LOS ANGELES — In his first conversation with reporters ahead of the 2019 MLS season, LAFC coach Bob Bradley shared a brief anecdote about a conversation he had with a player walking off the pitch after the club’s first preseason training session.


“I said, ‘what did you think?’” Bradley recalled. “He said he had a few sloppy touches, and I said, ‘You had more the first day last year, so you’re doing just fine.’”


The player in question was 2018 revelation Mark-Anthony Kaye.


Bradley felt their interchange showed both the contrast between the preseason preparedness of this year's team this year as opposed to last year’s — which assembled at UCLA while the expansion side’s performance center at Cal State LA was still being completed — and Kaye's individual progress.


“The training field, the facility, the fact that now when we start, more guys are in tune with the kind of ideas,” Bradley explained in comparing the two preseasons. “It's great that some guys are already far into that project, and that’s a way of introducing others and trying to get the whole thing moving.”


Kaye, for his part, is thrilled to be training alongside his teammates as preseason gets underway after his MLS debut campaign ended prematurely due to ankle surgery.

“It’s not easy coming back from injuries like this,” the Canadian international midfielder confessed.

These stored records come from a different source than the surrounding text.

(** The bytes of the disk that an entry's sectors hold. *)
Definition partition_contents (disk : bytes) (e : GptPartitionEntry) : bytes :=
  zslice (first_lba e * kSectorSize) ((last_lba e + 1 - first_lba e) * kSectorSize) disk.

Lemma partition_contents_found fill ro (d : Disk) ps head tail i x :
  fills fill -> small d ps -> placed ro d 20480 ps !! i = Some x -> zlen head = 20480 ->
  partition_contents (head ++ image_data fill ro d ps ++ tail) (entry_of i x) =
    data_of d (source x) ++ fill (gap d (source x)) /\
  zlen (fill (gap d (source x))) = gap d (source x).
Proof.
  intros Hf Hs Hx Hh.
  destruct (placed_lookup fill ro d ps 20480 i x Hf Hs Hx) as (pre & post & -> & Ho & Ha & Hm & Ha' & Hz).
  split; [|done]. unfold partition_contents, entry_of, kSectorSize. cbn [first_lba last_lba]. rewrite Ho, Ha, Z.sub_add.
  set (img := data_of d (source x) ++ fill (gap d (source x))) in *.
  pose proof (Z.div_mod (zlen pre) 4096 ltac:(lia)) as E1.
  pose proof (Z.div_mod (zlen img) 4096 ltac:(lia)) as E2.
  set (n := zlen pre / 4096) in *. set (m := zlen img / 4096) in *.
  replace (20480 + zlen pre) with ((40 + 8 * n) * 512) by lia.
  replace ((40 + 8 * n) * 512 + zlen img) with ((40 + 8 * n + 8 * m) * 512) by lia.
  rewrite !Z.div_mul by lia. rewrite <- !app_assoc, (app_assoc head).
  replace ((40 + 8 * n) * 512) with (zlen (head ++ pre)) by (rewrite zlen_app; lia).
  replace ((40 + 8 * n + 8 * m - (40 + 8 * n)) * 512) with (zlen img) by lia.
  apply zslice_mid.
Qed.

(** What the table of [disk] says, against the images of [d]: both copies of the
    table read the same entries, and the sectors of the [i]-th hold the bytes of
    the [i]-th image that was kept, filled up to the alignment. *)
Definition disk_holds (ro : bool) (d : Disk) (ps : list ImagePartition) (disk : bytes) : Prop :=
  zlen disk mod 65536 = 0 /\
  exists h h' es,
    read_gpt crc32 disk 1 = Some (h, es) /\ read_gpt crc32 disk (zlen disk / 512 - 1) = Some (h', es) /\
    backup_lba h = current_lba h' /\ backup_lba h' = current_lba h /\
    forall i p, List.filter (kept ro d) ps !! i = Some p ->
      exists e fill, es !! i = Some e /\ partition_contents disk e = data_of d p ++ fill /\
        zlen fill = gap d p /\ partition_name e = u16cpy 36 (wide_char <$> label p) /\
        GetPartitionGUID (type p) = Ok (partition_type_guid e).

Lemma at_end_exists d f data : at_end d f data -> 0 < zlen data -> d !! fd_path f = Some data.
Proof. intros [<- _]. unfold file_of. by destruct (d !! fd_path f). Qed.

Lemma on_fd_run {A} (m : M (Disk * Fd) A) d f r d' f' :
  m (d, f) = (r, (d', f')) -> on_fd f m d = (r, d').
Proof. intros E. unfold on_fd. by rewrite E. Qed.

Section whole.
Context (ro : bool) (d0 : Disk) (ps : list ImagePartition).
Context (Hraw : raw_images d0 ps) (Hsmall : small d0 ps) (Htotal : 20480 + image_size ro d0 ps < 2 ^ 62).
Let infos : list PartitionInfo := placed ro d0 20480 ps.
Let e : Z := 20480 + image_size ro d0 ps.

Lemma infos_ok : Forall info_ok infos.
Proof. apply placed_ok; [done|lia..]. Qed.
Lemma e_range : 20480 <= e < 2 ^ 62 /\ e mod 4096 = 0.
Proof.
  unfold e. destruct (image_size_nonneg ro d0 ps Hsmall) as [H0 Hm]. split; [lia|].
  by rewrite Z.add_mod, Hm by lia.
Qed.

Lemma zlen_disk_bytes fill :
  fills fill -> zlen infos <= GPT_NUM_PARTITIONS -> 0 < zlen (disk_bytes infos e ro (image_data fill ro d0 ps)).
Proof.
  intros Hfill Hn. pose proof infos_ok as Hi. destruct e_range as [He Ha].
  destruct (DiskSize_range infos e ro He) as (q & _ & Hb).
  rewrite zlen_disk by (try done; rewrite zlen_image_data by done; unfold e; lia). lia.
Qed.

Signed from 2017 USL champions Louisville City FC, Kaye saw regular minutes from the jump with LAFC, starting 20 of their first 21 league games. His work ethic and performances quickly endeared him to the Black & Gold faithful as he became the glue that held a fluid midfield together.


Then came his ankle fracture against the LA Galaxy, during LAFC’s second contest with their crosstown rivals at Banc of California Stadium, in late July.


“The toughest part of it is battling through, coming back after the surgery, and learning how to walk again, how to run again,” said Kaye, who after undergoing his operation, cruised around LAFC events, co-anchored game broadcasts and hung about during training over the latter portion of the 2018 season while he was still in a cast.


“I was around the team the whole time, so I wasn’t able to play, but I still felt part of the group.”


Fellow midfielder Lee Nguyen, who scored his first goal for LAFC on the ensuing free kick after the foul that led to Kaye’s injury, voiced his enthusiasm for the player’s return.

“It’s good to have Mark back,” said Nguyen. “He was a big miss as well last year when he came off.”


While teammates, coaches and staff supported Kaye as he fought to recover, he got the biggest lift from club supporters.


“When you got more than 20,000 fans supporting you and sending you messages everyday, you feel very welcome and valued,” he said.


That support is still appreciated even now.


“I don’t feel 100 percent yet," he said. "I’ve just been cleared for training. It’s going to take me another month and a bit to get back to how I felt, super-comfortable on the field.”


To that end, the 24-year-old also feels the need to prove his first 20 LAFC starts were only the beginning, after signing a contract extension in December.


“When people look back on the season I had, they are always going to be like, ‘well, it was only half a season,’ and no one really likes a doubter,” said Kaye. “So I’ve got to prove them wrong this year.”